### Your assignment
Return, word for word, the lines of the listing below from the one with "Definition check_not_iface (d" through the one with "send_all b k", and no other lines.

### Raw data
(* ===== verification/FirewallPolicy.v ===== *)
(** * Firewall policies

    [src/talpid-core/src/firewall/mod.rs]: the policy the state machine asks the firewall to enforce,
    its accessors, and the address constants of the always allowed traffic. *)

From stdpp Require Import base list strings option numbers sets.
From S2P Require Import Prelude NetTypes TunnelTypes.

Inductive FirewallPolicy : Type :=
| Connecting (peer_endpoints : list AllowedEndpoint) (tunnel : option TunnelMetadata)
    (allow_lan : bool) (allowed_endpoint : AllowedEndpoint)
    (allowed_tunnel_traffic : AllowedTunnelTraffic)
| Connected (peer_endpoints : list AllowedEndpoint) (tunnel : TunnelMetadata)
    (allow_lan : bool) (dns_config : ResolvedDnsConfig)
| Blocked (allow_lan : bool) (allowed_endpoint : option AllowedEndpoint).

Definition policy_peer_endpoints (p : FirewallPolicy) : option (list AllowedEndpoint) :=
  match p with
  | Connecting peer_endpoints _ _ _ _ | Connected peer_endpoints _ _ _ => Some peer_endpoints
  | _ => None
  end.

Definition policy_allowed_endpoint (p : FirewallPolicy) : option AllowedEndpoint :=
  match p with
  | Connecting _ _ _ allowed_endpoint _ | Blocked _ (Some allowed_endpoint) =>
      Some allowed_endpoint
  | _ => None
  end.

Definition policy_tunnel (p : FirewallPolicy) : option TunnelMetadata :=
  match p with
  | Connecting _ (Some tunnel) _ _ _ | Connected _ tunnel _ _ => Some tunnel
  | _ => None
  end.

Definition policy_allowed_tunnel_traffic (p : FirewallPolicy) : AllowedTunnelTraffic :=
  match p with
  | Connecting _ _ _ _ allowed_tunnel_traffic => allowed_tunnel_traffic
  | Connected _ _ _ _ => TrafficAll
  | _ => TrafficNone
  end.

Definition policy_allow_lan (p : FirewallPolicy) : bool :=
  match p with
  | Connecting _ _ allow_lan _ _ | Connected _ _ allow_lan _ | Blocked allow_lan _ => allow_lan
  end.

(** ** Constants *)
Definition IPV6_LINK_LOCAL : IpNetwork := v6 (Ipv6Addr_new 0xfe80 0 0 0 0 0 0 0) 10.

Definition DHCPV6_SERVER_ADDRS : list IpAddr :=
  [V6 (Ipv6Addr_new 0xff02 0 0 0 0 0 1 2); V6 (Ipv6Addr_new 0xff05 0 0 0 0 0 1 3)].

Definition ROUTER_SOLICITATION_OUT_DST_ADDR : IpAddr := V6 (Ipv6Addr_new 0xff02 0 0 0 0 0 0 2).

Definition SOLICITED_NODE_MULTICAST : IpNetwork :=
  v6 (Ipv6Addr_new 0xff02 0 0 0 0 1 0xFF00 0) 104.

Definition LOOPBACK_NETS : list IpNetwork :=
  [v4 (Ipv4Addr_new 127 0 0 0) 8; v6 (Ipv6Addr_new 0 0 0 0 0 0 0 1) 128].

Definition DHCPV4_SERVER_PORT : Z := 67.
Definition DHCPV4_CLIENT_PORT : Z := 68.
Definition DHCPV6_SERVER_PORT : Z := 547.
Definition DHCPV6_CLIENT_PORT : Z := 546.
Definition ROOT_UID : Z := 0.

(** [is_local_address]: the address is in a LAN network or a loopback network. *)
Definition is_local_address `{IpNetworkOps} (ip : IpAddr) : bool :=
  existsb (fun net => net_contains net ip) (ALLOWED_LAN_NETS ++ LOOPBACK_NETS).

(** ** The [ipnetwork] interface has an implementation *)
#[export] Instance ipnetwork_reference : IpNetworkOps := {
  net_mask n := Z.shiftl (Z.ones (net_prefix n)) (addr_bits (net_ip n) - net_prefix n);
  net_contains n ip :=
    let m := Z.shiftl (Z.ones (net_prefix n)) (addr_bits (net_ip n) - net_prefix n) in
    bool_decide (IpVersion_from (net_ip n) = IpVersion_from ip)
    && (Z.land (addr_value ip) m =? Z.land (addr_value (net_ip n)) m)%Z;
}.

#[export] Instance ipnetwork_reference_laws : IpNetworkLaws ipnetwork_reference.
Proof. by split. Qed.

(** Membership in a network is agreement on the leading [prefix] bits. *)
Lemma land_mask_eq (bits prefix a b : Z) :
  (0 <= prefix <= bits)%Z -> (0 <= a < 2 ^ bits)%Z -> (0 <= b < 2 ^ bits)%Z ->
  Z.land a (Z.shiftl (Z.ones prefix) (bits - prefix))
  = Z.land b (Z.shiftl (Z.ones prefix) (bits - prefix))
  <-> (a / 2 ^ (bits - prefix) = b / 2 ^ (bits - prefix))%Z.
Proof.
  intros Hp Ha Hb. rewrite <- !Z.shiftr_div_pow2 by lia.
  assert (forall c, 0 <= c < 2 ^ bits ->
    Z.land c (Z.shiftl (Z.ones prefix) (bits - prefix))
    = Z.shiftl (Z.shiftr c (bits - prefix)) (bits - prefix))%Z as Hc.
  { intros c Hc. apply Z.bits_inj'. intros i Hi.
    rewrite Z.land_spec.
    destruct (Z.ltb_spec i (bits - prefix)).
    - rewrite !Z.shiftl_spec_low by lia. by rewrite andb_false_r.
    - rewrite !Z.shiftl_spec, Z.shiftr_spec by lia.
      destruct (Z.ltb_spec i bits).
      + rewrite Z.ones_spec_low by lia. rewrite andb_true_r. f_equal. lia.
      + rewrite Z.ones_spec_high by lia. rewrite andb_false_r. symmetry.
        replace (i - (bits - prefix) + (bits - prefix))%Z with i by lia.
        destruct (decide (c = 0)%Z) as [->|]; [by rewrite Z.bits_0|].
        apply Z.bits_above_log2; [lia|]. apply Z.log2_lt_pow2; [lia|].
        eapply Z.lt_le_trans; [apply Hc|]. apply Z.pow_le_mono_r; lia. }
  rewrite !Hc by done. split; [|by intros ->].
  intros E. apply (f_equal (fun z => Z.shiftr z (bits - prefix))) in E.
  by rewrite !Z.shiftr_shiftl_l, Z.sub_diag, !Z.shiftl_0_r in E by lia.
Qed.

Section local_addresses.
Context `{O : IpNetworkOps} {L : IpNetworkLaws O}.

Lemma contains_v4 base prefix a :
  (0 <= prefix <= 32)%Z -> (0 <= base < 2 ^ 32)%Z -> (0 <= a < 2 ^ 32)%Z ->
  net_contains (v4 base prefix) (V4 a) = true
  <-> (a / 2 ^ (32 - prefix) = base / 2 ^ (32 - prefix))%Z.
Proof.
  intros Hp Hb Ha. rewrite net_contains_spec, net_mask_spec by done. simpl.
  rewrite Z.eqb_eq. by apply land_mask_eq.
Qed.

Lemma contains_v6_v4 base prefix a : net_contains (v6 base prefix) (V4 a) = false.
Proof. by rewrite net_contains_spec. Qed.

(** [is_local_address] on IPv4: exactly 10/8, 172.16/12, 192.168/16, 169.254/16 and 127/8, as
    conditions on the leading octets. *)
Theorem is_local_address_v4 a b c d :
  (0 <= a < 256)%Z -> (0 <= b < 256)%Z -> (0 <= c < 256)%Z -> (0 <= d < 256)%Z ->
  is_local_address (V4 (a * 2 ^ 24 + b * 2 ^ 16 + c * 2 ^ 8 + d)) = true
  <-> (a = 10 \/ (a = 172 /\ 16 <= b < 32) \/ (a = 192 /\ b = 168) \/ (a = 169 /\ b = 254)
       \/ a = 127)%Z.
Proof.
  intros Ha Hb Hc Hd. unfold is_local_address, ALLOWED_LAN_NETS, LOOPBACK_NETS. simpl.
  change (Ipv4Addr_new 10 0 0 0) with 167772160%Z.
  change (Ipv4Addr_new 172 16 0 0) with 2886729728%Z.
  change (Ipv4Addr_new 192 168 0 0) with 3232235520%Z.
  change (Ipv4Addr_new 169 254 0 0) with 2851995648%Z.
  change (Ipv4Addr_new 127 0 0 0) with 2130706432%Z.
  rewrite !contains_v6_v4, !orb_true_iff, !contains_v4 by lia.
  simpl Z.pow. Z.to_euclidean_division_equations. split; intros; lia.
Qed.
End local_addresses.

Lemma is_local_address_v4_witness : is_local_address (V4 (Ipv4Addr_new 172 20 1 1)) = true.
Proof. apply (is_local_address_v4 172 20 1 1); lia. Defined.
Definition check_ip (e : End_) (ip : IpAddr) : nft_rule :=
  check_l3proto ip ++ [Load (ip_field ip e); CmpEq (addr_value ip)].

Definition check_endpoint (e : End_) (endpoint : Endpoint) : nft_rule :=
  check_ip e (sa_ip (address endpoint))
  ++ check_port (protocol endpoint) e (sa_port (address endpoint)).

Definition check_icmpv6 (type code : Z) : nft_rule :=
  [Load MetaL4proto; CmpEq IPPROTO_ICMPV6;
   Load Icmpv6Type; CmpEq type;
   Load Icmpv6Code; CmpEq code].

Section linux.
Context `{IpNetworkOps}.
Variable env : fw_env.

Definition check_net (e : End_) (net : IpNetwork) : nft_rule :=
  check_l3proto (net_ip net)
  ++ [Load (ip_field (net_ip net) e); Bitwise (net_mask net) 0; CmpEq (addr_value (net_ip net))].

Definition add_verdict (v : nft_verdict) : nft_rule :=
  (if ADD_COUNTERS env then [Counter] else []) ++ [Verdict v].

Definition lookup_iface (iface : string) : result Z fw_error :=
  match iface_index env iface with
  | Some i => Ok i
  | None => Err (LookupIfaceIndexError iface)
  end.

Definition check_iface (d : Direction) (iface : string) : result nft_rule fw_error :=
  i <-? lookup_iface iface; Ok [Load (iface_field d); CmpEq i].

Definition check_not_iface (d : Direction) (iface : string) : result nft_rule fw_error :=
  i <-? lookup_iface iface; Ok [Load (iface_field d); CmpNeq i].

Definition check_established : nft_rule :=
  [Load CtState; Bitwise (ct_ESTABLISHED env) 0; CmpNeq 0].
#[export] Instance netfilter_reference : Netfilter RefKernel := {
  nl_message := Z;
  socket_new k := Some 7%Z;
  send_all b k :=
    ({| rk_table := batch_effect (rk_table k) b; rk_acks := ref_seqs b; rk_files := rk_files k;
        rk_ifaces := rk_ifaces k |}, true);
  sequence_numbers := ref_seqs;
  recvs k := [Some (Some <$> rk_acks k)];
  cb_run m s portid := (m =? s)%Z;
  send_get_tables seq k := true;
  recv_tables k := Some (match rk_table k with Some _ => [Some 0%Z] | None => [] end);
  cb_run2 m s portid := Some ["mullvad"];
  read_to_string path k := rk_files k path;
  write_file path content k :=
    ({| rk_table := rk_table k; rk_acks := rk_acks k;
        rk_files := fun p => if decide (p = path) then Some content else rk_files k p;
        rk_ifaces := rk_ifaces k |}, true);
  if_nametoindex := rk_ifaces;
  installed := rk_table;
}.

#[export] Instance netfilter_reference_laws : NetfilterLaws RefKernel netfilter_reference.
Proof.
  split; simpl; intros; simplify_eq/=; eauto.
  - left. unfold received. simpl. by rewrite app_nil_r, length_fmap.
  - by rewrite decide_True.
  - by rewrite decide_False.
Qed.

### Answer space
Definition check_not_iface (d : Direction) (iface : string) : result nft_rule fw_error :=
  i <-? lookup_iface iface; Ok [Load (iface_field d); CmpNeq i].

Definition check_established : nft_rule :=
  [Load CtState; Bitwise (ct_ESTABLISHED env) 0; CmpNeq 0].
#[export] Instance netfilter_reference : Netfilter RefKernel := {
  nl_message := Z;
  socket_new k := Some 7%Z;
  send_all b k :=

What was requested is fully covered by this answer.